Toujours en plein confinement, lestés de toutes les attestations nécessaires, les contrôleurs poursuivent alors leur traque dans le Tarn, autour d’Albi. D’abord l’ouest : le premier jour est consacré à l’exploration des 20 km qui séparent Senouillac d’Albi. Le lendemain permet de passer au crible 10 km entre Saint-Grégoire et Lescure d’Albigeois, puis la vingtaine de kilomètres à vol d’oiseau entre Sérénac et Cadix. De 16, l’on passe à 3 émetteurs plausibles : trois réseaux exploitant 20 MHz autour de 5620 MHz qui pourraient perturber le radar, qui fonctionne à 5625 MHz et. Il ne reste donc plus qu’à trouver le propriétaire de chaque émetteur pour qu’il l’arrête, puis à vérifier l’effet produit quelques 50 km plus à l’est, à Montclar…
L’équipe commence par l’est d’Albi, plus proche du radar. Mais à Saint-Grégoire-Eglise, malgré l’arrêt temporaire du réseau, le brouillage persiste… Ensuite, c’est le réseau RLAN de Saint-Cirgue qui est interrompu. Sans résultat ! Il ne reste alors qu’une seule possibilité : le dernier émetteur se trouve en effet sur la commune de Gaillac, à l’ouest d’Albi. C’est ainsi que nos agents parviennent finalement à réduire au silence un émetteur WiFi situé sur un château d’eau, dans un hameau de Gaillac. La confirmation tombe enfin : les brouillages ont bel et bien cessé.
La société responsable du dispositif a constaté que son équipement était défectueux : la gestion de puissance était devenue inopérante et le dispositif émettait non seulement en continu, mais à pleine puissance ! L’équipement a été remplacé quelques jours plus tard et le réseau n’a plus fait parler de lui. En effet, les RLAN à 5 GHz comportent obligatoire un DFS (système dynamique de sélection de fréquence) : ils reconnaissent les impulsions des radars météo et s’installent alors automatiquement sur des fréquences différentes.

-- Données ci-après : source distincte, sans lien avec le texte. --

(* ===== verification/AdminControlSpec.v ===== *)
(** The administrative service as a whole: the control thread of [AdminControl]
    and the worker of [AdminWorker] around one mailbox.  In every interleaving
    the mailbox has one owner, every configuration is freed exactly once, what is
    published is valid and one generation after what it replaces, and a reply is
    never overwritten. *)
From stdpp Require Import relations.
From S2P Require Import Prelude.
From S2P Require Import Dpdk.
From S2P Require Import Sim.
From S2P Require Import Types.
From S2P Require Import Text.
From S2P Require Import NetConfig.
From S2P Require Import Graph.
From S2P Require Import Runtime.
From S2P Require Import Dispatch.
From S2P Require Import Control.
From S2P Require Import AdminWire.
From S2P Require Import AdminState.
From S2P Require Import AdminWorker.
From S2P Require Import AdminFormat.
From S2P Require Import AdminControl.
From S2P Require Import Scheduler.
From S2P Require Import Ownership.
From S2P Require Import Protocols.
From S2P Require Import NodeProofs.
From S2P Require Import Conservation.
From S2P Require Import AdminWorkerSpec.

(** * The system *)

Definition bytes_in (r : io_result (list Z)) : Prop := match r with Answered bytes => Forall is_u8 bytes | Failed _ => True end.

(** The steps of the two threads, in any order.  A connection is read or written
    when [poll] was asked for that. *)
Inductive admin_step {D : Dpdk} {N : Nic} : admin_service * worker -> admin_service * worker -> Prop :=
| do_complete malloc apps s w : admin_step (s, w) (complete malloc apps s, w)
| do_schedule now later s w : admin_step (s, w) (schedule now later s, w)
| do_accept euid p s w : 0 <= ap_fd p -> admin_step (s, w) (accept_client euid p s, w)
| do_read i r s w : 0 <= cc_fd (connection s i) -> connection_events (connection s i) = POLLIN -> bytes_in r ->
    admin_step (s, w) (read_client i r s, w)
| do_write i r s w : 0 <= cc_fd (connection s i) -> connection_events (connection s i) = POLLOUT -> admin_step (s, w) (write_client i r s, w)
| do_disconnect i s w : admin_step (s, w) (disconnect i s, w)
| do_flags stopping done failed s w : admin_step (s, w) (s |> set_sv_stopping stopping |> set_sv_done done |> set_sv_failed failed, w)
| do_worker s w : admin_step (s, w) (set_sv_mailbox (admin_progress (sv_mailbox s) w).1.2 s, (admin_progress (sv_mailbox s) w).2)
| do_poll s w : admin_step (s, w) (s, on_rt (fun rt => (app_step rt).2) w)
| do_request request s w : admin_step (s, w) (s, on_rt (fun rt => (daemon_dispatch submit request rt).2) w).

L’émetteur se situait à 61 km à vol d’oiseau du radar météo.
Bon à savoir
Une partie de la bande de fréquences 5 GHz héberge des applications autorisées telles que des radars météorologiques de Météo-France. Ces derniers localisent dans un rayon de plus de 100 km les zones de précipitations (pluie, neige, grêle) et mesurent leur intensité afin de générer une cartographie des précipitations pour des prévisions météorologiques. Quand on installe un réseau local sans fil (RLAN) dans la bande de fréquence 5 GHz, comme par exemple un réseau WiFi, il est essentiel de suivre les règles en vigueur, notamment pour protéger ces radars météorologiques. Le détenteur d’un matériel RLAN ou WIFI est garant de l’utilisation conforme des fréquences et est responsable pénalement si son équipement est à l’origine d’un brouillage ! Le responsable d’un brouillage par manquement réglementaire encourt des sanctions pénales qui peuvent aller jusqu’à six mois d’emprisonnement et 30.000 € d’amende en application de l’article L39-1 du CPCE. Il encourt par ailleurs une taxe de 450 euros pour frais d’intervention de l’ANFR.